Out of the UK’s 400+ universities and colleges, there are very few easy-to-find examples of carbon neutral campuses. Becoming a green campus is not just the responsibility of estates or sustainability managers; but instead should be a collaborative effort from every stakeholder and every team, at every level, across the institution.

We wanted to understand what challenges and barriers were stopping or stalling institutions from becoming a green campus and understand what – if any – influence sustainability of a campus had on prospective students.

Published: 1st May 2022
Area: Education

What is a green campus?

Taking into consideration all the aspects that prospective students and institutions expect as part of a green campus, experts in education Shakespeare Martineau defines a green campus as

A green campus collects and reports on its energy consumption, is carbon neutral, limits or eliminates food, water and energy waste and only works with like-minded suppliers and partners. The institution works closely with the community, colleagues and students to educate, innovate and drive sustainable improvements, making a positive contribution to local biodiversity and the environment through research, course curriculum and proactive projects.

Key findings

  • Just 1 in 10 institutions are ‘very confident’ they’ll meet the government-set carbon targets
  • 77% of institutions state finance as a barrier from becoming a ‘green campus’ and almost a third (31%) blame a resistance to change within the institution
  • 79% of prospective students want institutions to have clear strategies for climate change
  • Yet with less than half (48%) of institutions agree that factoring climate change into decision making would be important to prospective students.
Sustainability is important to students

We asked 1,000 16 to 19-year-olds planning on applying to college of university how important sustainability is to them – comparing this to the answers of more than 130 HE and FE representatives shows a clear disconnect between want institutions think students want and what they actually desire.

Making real change

In the report we offer examples of best practice, signpost solutions and make calls to increase measurement and senior leadership accountability.

Why does this matter?

At Shakespeare Martineau we are experts in the education sector and – as a business working towards B-Corporation accreditation – we are committed to supporting our clients reach their net zero goals.

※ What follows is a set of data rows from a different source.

Lemma wireguard_carries_witness :
  let a := WireGuard_new (K := bytes) tt in
  exists a' pool', pe_tun (W := unit) sample_ip a (BufferPool_new 64 4) [] = (Ok tt, a', pool', [ToNetwork (4 :: sample_ip)]) /\
    exists r b' bpool' sent, pe_network (W := unit) (4 :: sample_ip) a (BufferPool_new 64 4) [] = (r, b', bpool', ToTunnel sample_ip :: (ToNetwork <$> sent)).
Proof.
  cbv zeta. assert (bytes_ok sample_ip) as Hok by (repeat constructor; unfold byte_ok; lia).
  assert (accounts 64 4 (BufferPool_new 64 4) []) as Ha by (split; cbn; try done; try lia; constructor).
  change (4 :: sample_ip) with (kind_bytes (T := unit) (W := unit) sample_ip).
  apply (wireguard_carries (W := unit) (fun _ _ => True) (WireGuard_new (K := bytes) tt) (WireGuard_new (K := bytes) tt) sample_ip sample_ip tt 64 4
    (BufferPool_new 64 4) [] (BufferPool_new 64 4) [] [] []); try done; try (cbn; lia).
  left. vm_compute. repeat split; discriminate || lia.
Defined.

Smita Jamdar, head of education at Shakespeare Martineau, said: “Becoming a green campus and hitting sustainability targets is not something that can be achieved overnight. However, every institution, regardless of size, has measures within their remit that can help improve green credentials.

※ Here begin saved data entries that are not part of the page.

Record RelayLimits := mkRelayLimits { rl_max_associations : nat; rl_idle_timeout : Duration }.

Definition RelayLimits_default : RelayLimits := mkRelayLimits 512 (from_secs 120).

Record RelayCounts := mkCounts { associations_refused : nat; datagrams_dropped : nat; associations_failed : nat }.

Definition RelayCounts_default : RelayCounts := mkCounts 0 0 0.

Definition RelayCounts_add (a b : RelayCounts) : RelayCounts :=
  mkCounts (associations_refused a + associations_refused b) (datagrams_dropped a + datagrams_dropped b)
    (associations_failed a + associations_failed b).

(** ** Admission *)

(** A channel to an association: whose it is, what waits in it, and whether its receiver
    is gone. *)
Record Channel := mkChannel { ch_client : InternalEndpoint; ch_queue : list Outbound; ch_closed : bool }.

(** [rs_live] is the relay's map, naming channels; [rs_channels] every channel there was;
    [rs_pending] the counts not yet reported, [rs_reports] those sent, [rs_lost] those a
    full report channel refused, whose counts are gone. *)
Record RelayState := mkRelay {
  rs_live : gmap InternalEndpoint nat;
  rs_channels : gmap nat Channel;
  rs_next : nat;
  rs_pending : RelayCounts;
  rs_reports : list RelayCounts;
  rs_lost : list RelayCounts;
}.

Definition Relay_new : RelayState := mkRelay ∅ ∅ 0 RelayCounts_default [] [].

Definition channel_closed (s : RelayState) (channel : nat) : bool :=
  match rs_channels s !! channel with Some c => ch_closed c | None => true end.

Definition with_live (s : RelayState) live : RelayState :=
  mkRelay live (rs_channels s) (rs_next s) (rs_pending s) (rs_reports s) (rs_lost s).

(** The client's own association is reaped when it ended, and at the ceiling everyone
    else's too. *)
Definition reap (limits : RelayLimits) (client : InternalEndpoint) (s : RelayState) : RelayState :=
  let s :=
    match rs_live s !! client with
    | Some channel => if channel_closed s channel then with_live s (delete client (rs_live s)) else s
    | None => s
    end in
  if bool_decide (rs_live s !! client = None) && (rl_max_associations limits <=? size (rs_live s))%nat
  then with_live s (filter (fun kv => channel_closed s kv.2 = false) (rs_live s))
  else s.

(** A new association's channel and task. *)
Definition open_association (client : InternalEndpoint) (s : RelayState) : nat * RelayState :=
  (rs_next s,
   mkRelay (<[client := rs_next s]> (rs_live s)) (<[rs_next s := mkChannel client [] false]> (rs_channels s)) (S (rs_next s))
     (rs_pending s) (rs_reports s) (rs_lost s)).

(** [try_send]. *)
Definition offer (channel : nat) (datagram : Outbound) (s : RelayState) : bool * RelayState :=
  match rs_channels s !! channel with
  | Some c =>
      if ch_closed c || (ASSOCIATION_DEPTH <=? length (ch_queue c))%nat then (false, s)
      else (true, mkRelay (rs_live s) (<[channel := mkChannel (ch_client c) (ch_queue c ++ [datagram]) false]> (rs_channels s))
                    (rs_next s) (rs_pending s) (rs_reports s) (rs_lost s))
  | None => (false, s)
  end.

Definition count (c : RelayCounts) (s : RelayState) : RelayState :=
  mkRelay (rs_live s) (rs_channels s) (rs_next s) (RelayCounts_add (rs_pending s) c) (rs_reports s) (rs_lost s).

(** [counts.try_send(take(&mut pending))]; [room] says whether the report channel has a
    place. *)
Definition report (room : bool) (s : RelayState) : RelayState :=
  mkRelay (rs_live s) (rs_channels s) (rs_next s) RelayCounts_default
    (if room then rs_reports s ++ [rs_pending s] else rs_reports s) (if room then rs_lost s else rs_lost s ++ [rs_pending s]).

(** One round of [run_relay] on a datagram.  [due] says whether half a second has passed
    since the last report; a refused client's datagram skips it. *)
Definition relay_datagram (limits : RelayLimits) (datagram : Outbound) (due room : bool) (s : RelayState) : RelayState :=
  let client := ob_client datagram in
  let s := reap limits client s in
  let admitted :=
    match rs_live s !! client with
    | Some channel => Some (channel, s)
    | None => if (rl_max_associations limits <=? size (rs_live s))%nat then None else Some (open_association client s)
    end in
  match admitted with
  | None => count (mkCounts 1 0 0) s
  | Some (channel, s) =>
      let '(sent, s) := offer channel datagram s in
      let s := if sent : bool then s else count (mkCounts 0 1 0) s in
      if due : bool then report room s else s
  end.

(** A task takes a datagram from its channel, and ends. *)
Definition task_takes (channel : nat) (s : RelayState) : option (Outbound * RelayState) :=
  c ← rs_channels s !! channel;
  match ch_queue c with
  | d :: queue =>
      if ch_closed c then None
      else Some (d, mkRelay (rs_live s) (<[channel := mkChannel (ch_client c) queue false]> (rs_channels s)) (rs_next s)
                      (rs_pending s) (rs_reports s) (rs_lost s))
  | [] => None
  end.

Definition task_ends (channel : nat) (s : RelayState) : option RelayState :=
  c ← rs_channels s !! channel;
  if ch_closed c then None
  else Some (mkRelay (rs_live s) (<[channel := mkChannel (ch_client c) [] true]> (rs_channels s)) (rs_next s)
               (rs_pending s) (rs_reports s) (rs_lost s)).

(** ** One association *)

(** What the [select!] of [serve_association] picks: the outcome of sending a datagram it
    took; a datagram from the proxy with whether the reply channel has a place; an
    oversized one; and the ends. *)
Inductive AssociationEvent :=
| Took (datagram : Outbound) (sent : bool)
| QueueGone
| Arrived (payload : bytes) (from : Target) (room : bool)
| TooLarge
| SourceFails
| ShutDown
| Idles.

Record Inbound := mkInbound { ib_client : InternalEndpoint; ib_peer : InternalEndpoint; ib_payload : Pooled }.

Record Serving := mkServing { sv_pool : BufferPool; sv_counts : RelayCounts; sv_sent : list Outbound; sv_delivered : list Inbound }.

Definition drop_one (s : Serving) : Serving :=
  mkServing (sv_pool s) (RelayCounts_add (sv_counts s) (mkCounts 0 1 0)) (sv_sent s) (sv_delivered s).

(** A reply, into a pool slice and the reply channel; a refused delivery returns its
    slice. *)
Definition deliver_reply (client : InternalEndpoint) (payload : bytes) (from : Target) (room : bool) (s : Serving) : Serving :=
  match from with
  | Domain _ _ => drop_one s
  | Ip peer =>
      let '(pooled, pool) := BufferPool_take (sv_pool s) payload in
      match pooled with
      | None => drop_one (mkServing pool (sv_counts s) (sv_sent s) (sv_delivered s))
      | Some pooled =>
          if room then mkServing pool (sv_counts s) (sv_sent s) (sv_delivered s ++ [mkInbound client peer pooled])
          else drop_one (mkServing (Pooled_drop pool pooled) (sv_counts s) (sv_sent s) (sv_delivered s))
      end
  end.

(** A turn of the loop: the state, and whether it goes on. *)
Definition serve_event (client : InternalEndpoint) (s : Serving) (event : AssociationEvent) : Serving * bool :=
  match event with
  | Took datagram true => (mkServing (sv_pool s) (sv_counts s) (sv_sent s ++ [datagram]) (sv_delivered s), true)
  | Took _ false => (drop_one s, true)
  | Arrived payload from room => (deliver_reply client payload from room s, true)
  | TooLarge => (drop_one s, true)
  | QueueGone | SourceFails | ShutDown | Idles => (s, false)
  end.

Fixpoint serve_loop (client : InternalEndpoint) (s : Serving) (events : list AssociationEvent) : Serving * bool :=
  match events with
  | [] => (s, true)
  | event :: events =>
      match serve_event client s event with
      | (s, true) => serve_loop client s events
      | (s, false) => (s, false)
      end
  end.

(** [serve_association]: a refused association counts the datagrams queued for it. *)
Definition serve_association (associated : bool) (client : InternalEndpoint) (queued : nat) (pool : BufferPool)
    (events : list AssociationEvent) : Serving :=
  let start := mkServing pool RelayCounts_default [] [] in
  if associated then (serve_loop client start events).1 else mkServing pool (mkCounts 0 queued 1) [] [].

(** ** Executions *)

(** A relay with what has happened to the datagrams: how many were offered, how many a
    task took, and how many waited in the queue of a task that ended. *)
Record Ledger := mkLedger { lg_offered : nat; lg_taken : nat; lg_abandoned : nat }.

Definition queue_length (s : RelayState) (channel : nat) : nat :=
  match rs_channels s !! channel with Some c => length (ch_queue c) | None => 0 end.

Inductive relay_step (limits : RelayLimits) : RelayState * Ledger -> RelayState * Ledger -> Prop :=
| relay_offers s l datagram due room :
    relay_step limits (s, l) (relay_datagram limits datagram due room s, mkLedger (S (lg_offered l)) (lg_taken l) (lg_abandoned l))
| relay_takes s l channel d s' :
    task_takes channel s = Some (d, s') ->
    relay_step limits (s, l) (s', mkLedger (lg_offered l) (S (lg_taken l)) (lg_abandoned l))
| relay_ends s l channel s' :
    task_ends channel s = Some s' ->
    relay_step limits (s, l) (s', mkLedger (lg_offered l) (lg_taken l) (lg_abandoned l + queue_length s channel)).

(** The tasks that run. *)
Definition running (s : RelayState) : gmap nat Channel := filter (fun kv => ch_closed kv.2 = false) (rs_channels s).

“What’s clear is that the solutions to becoming a green campus lies in cross-institutional activities, such as leadership and management, teaching and learning, research and innovation, and services and facilities. These will be challenging to co-ordinate and implement, but also offer a common, cohesive goal for the whole institution to work towards.

“We believe that transparency and collaboration between institutions and partners such as lenders, lawyers and consultants could be the key to unlocking potential in campuses across the UK.”